* [Task statement] Please repeat exactly the lines below from the one containing "split; [split; [done..|simpl;" down to the one containing "pop (mctx m) = Some (c, res) /\", both included, and nothing else.

Start of Provided records

(** C16: Between being called and calling another program or returning, a program
    changes only what it may, whatever references it takes, regions it maps and
    stores beyond a region it makes. An account it does not own keeps its owner, its
    data and its executable flag and loses no lamports; an account that no entry of
    the instruction makes writable stays as it is. At the start it holds no mutable
    references, and regions it has from before, if any, map accounts it may change. *)
Theorem program_access_controlled before ops m f regions :
  let p := key <$> accs (mctx m) !! program_account_index_in_tx f in
  loaded l -> Forall txop_ok before -> run (start l r sc tc) before = Some m ->
  held m = [] -> running (mctx m) = Some f -> Forall (mapped p f (mctx m)) regions -> Forall program_op_ok ops ->
  exists s, program_run (MkProgram m regions) ops = Some s /\ guards p f (mctx m) (mctx (pmachine s)).
Proof.
  intros p Hl Hbefore Hrun Hheld Hf Hregs Hops.
  destruct (context_run_ok _ _ before _ (start_ok l r sc tc Hl) Hbefore) as (m0 & Hrun0 & Hm).
  rewrite Hrun in Hrun0. injection Hrun0 as <-.
  destruct (within_run (initial_lamports l) (initial_data l) p f (mctx m) ops (MkProgram m regions)) as (s & Hs & Hw);
    [|done|by exists s; split; [|apply Hw]].
  split; [split; [done..|simpl; by rewrite Hheld]|by apply guards_same|done|done].
Qed.
End Theorems.
End Machine.

(** ** A runtime and a transaction *)
Definition demo_store (d : Bytes) (i : Z) : result InstructionError Bytes :=
  if (length d <? 2)%nat then Err AccountDataTooSmall
  else Ok (take (length d - 2) d ++ [i mod 256; i / 256]).

#[local] Instance demo_runtime : Runtime := {|
  Rent := Z; is_exempt r balance len := r * (128 + len) <=? balance;
  instructions_id := 90; sysvar_id := 91; store_current_index_checked := demo_store
|}.

#[local] Instance demo_runtime_laws : RuntimeLaws demo_runtime.
Proof.
  split. intros d i d'. simpl. unfold demo_store. destruct (Nat.ltb_spec (length d) 2); [done|].
  intros [= <-]. rewrite length_app, length_take. simpl. lia.
Qed.

Definition demo_rent : @Rent demo_runtime := 2.

(** The program 7, two accounts it owns, one of another program, the sysvar. *)
Definition demo_accounts : list KeyedAccount :=
  [MkKeyedAccount 7 1 1 0 true []; MkKeyedAccount 20 7 500 0 false [1; 2; 3];
   MkKeyedAccount 21 7 0 0 false []; MkKeyedAccount 22 9 40 0 false [8];
   MkKeyedAccount 90 91 1 0 false [0; 0; 0; 0]].

Definition demo_call : list TxOp :=
  [TConfigure 0 [MkInstructionAccount 1 true true; MkInstructionAccount 2 false true;
                 MkInstructionAccount 3 false true; MkInstructionAccount 1 false false] [] [5]; TPush].

(** Moves 100 lamports, grows an account, fails to spend what it does not own. *)
Definition demo_body : list TxOp :=
  [TBorrow 0; TUse 0 (OSubLamports 100); TBorrow 1; TUse 0 (OSetLength 64); TUse 0 (OAddLamports 60);
   TBorrow 2; TUse 0 (OSubLamports 1); TUse 0 (OSetData []); TUse 0 (OAddLamports 40); TBorrow 3; TShare 4;
   TUse 2 (OSetOwner 9); TDrop 0; TDrop 0; TDrop 0; TUnshare 0; TReturn 7 [1]].

Lemma context_conserves_lamports_witness :
  exists m c res, run (start demo_accounts demo_rent 5 64) (demo_call ++ demo_body) = Some m /\
    pop (mctx m) = Some (c, res) /\
    (res = Ok tt -> Zsum k_lamports (er_accounts (execution_record c)) = initial_lamports demo_accounts) /\
    (exists c' res', push (mctx m) = Some (c', res') /\
      (res' = Ok tt -> instruction_stack (mctx m) <> [] -> total_lamports (mctx m) = initial_lamports demo_accounts)).
Proof.
  apply (context_conserves_lamports demo_accounts demo_rent 5 64 (demo_call ++ demo_body)).
  - split_and!; [vm_compute; lia|repeat constructor; vm_compute; done|vm_compute; done].
  - repeat constructor; vm_compute; done.
Defined.

(** It ends without an error. *)
Example demo_pops : (snd <$> (run (start demo_accounts demo_rent 5 64) (demo_call ++ demo_body) ≫= fun m => pop (mctx m)))
  = Some (Ok tt).
Proof. vm_compute. reflexivity. Qed.

Lemma context_borrows_exclusive_witness :
  exists m, run (start demo_accounts demo_rent 5 64) (demo_call ++ take 11 demo_body) = Some m /\
    forall i, (i < length demo_accounts)%nat ->
      (held_at m i <= 1)%nat /\ (held_at m i = 1%nat -> shared_at m i = 0%nat) /\
      ((exists c, accounts_try_borrow_mut i (mctx m) = Some (c, Ok tt)) <->
        held_at m i = 0%nat /\ shared_at m i = 0%nat).
Proof.
  apply (context_borrows_exclusive demo_accounts demo_rent 5 64 (demo_call ++ take 11 demo_body)).
  - split_and!; [vm_compute; lia|repeat constructor; vm_compute; done|vm_compute; done].
  - repeat constructor; vm_compute; done.
Defined.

End of Provided records

* [Exercise response]
  split; [split; [done..|simpl; by rewrite Hheld]|by apply guards_same|done|done].
Qed.
End Theorems.
End Machine.

(** ** A runtime and a transaction *)
Definition demo_store (d : Bytes) (i : Z) : result InstructionError Bytes :=
  if (length d <? 2)%nat then Err AccountDataTooSmall
  else Ok (take (length d - 2) d ++ [i mod 256; i / 256]).

#[local] Instance demo_runtime : Runtime := {|
  Rent := Z; is_exempt r balance len := r * (128 + len) <=? balance;
  instructions_id := 90; sysvar_id := 91; store_current_index_checked := demo_store
|}.

#[local] Instance demo_runtime_laws : RuntimeLaws demo_runtime.
Proof.
  split. intros d i d'. simpl. unfold demo_store. destruct (Nat.ltb_spec (length d) 2); [done|].
  intros [= <-]. rewrite length_app, length_take. simpl. lia.
Qed.

Definition demo_rent : @Rent demo_runtime := 2.

(** The program 7, two accounts it owns, one of another program, the sysvar. *)
Definition demo_accounts : list KeyedAccount :=
  [MkKeyedAccount 7 1 1 0 true []; MkKeyedAccount 20 7 500 0 false [1; 2; 3];
   MkKeyedAccount 21 7 0 0 false []; MkKeyedAccount 22 9 40 0 false [8];
   MkKeyedAccount 90 91 1 0 false [0; 0; 0; 0]].

Definition demo_call : list TxOp :=
  [TConfigure 0 [MkInstructionAccount 1 true true; MkInstructionAccount 2 false true;
                 MkInstructionAccount 3 false true; MkInstructionAccount 1 false false] [] [5]; TPush].

(** Moves 100 lamports, grows an account, fails to spend what it does not own. *)
Definition demo_body : list TxOp :=
  [TBorrow 0; TUse 0 (OSubLamports 100); TBorrow 1; TUse 0 (OSetLength 64); TUse 0 (OAddLamports 60);
   TBorrow 2; TUse 0 (OSubLamports 1); TUse 0 (OSetData []); TUse 0 (OAddLamports 40); TBorrow 3; TShare 4;
   TUse 2 (OSetOwner 9); TDrop 0; TDrop 0; TDrop 0; TUnshare 0; TReturn 7 [1]].

Lemma context_conserves_lamports_witness :
  exists m c res, run (start demo_accounts demo_rent 5 64) (demo_call ++ demo_body) = Some m /\
    pop (mctx m) = Some (c, res) /\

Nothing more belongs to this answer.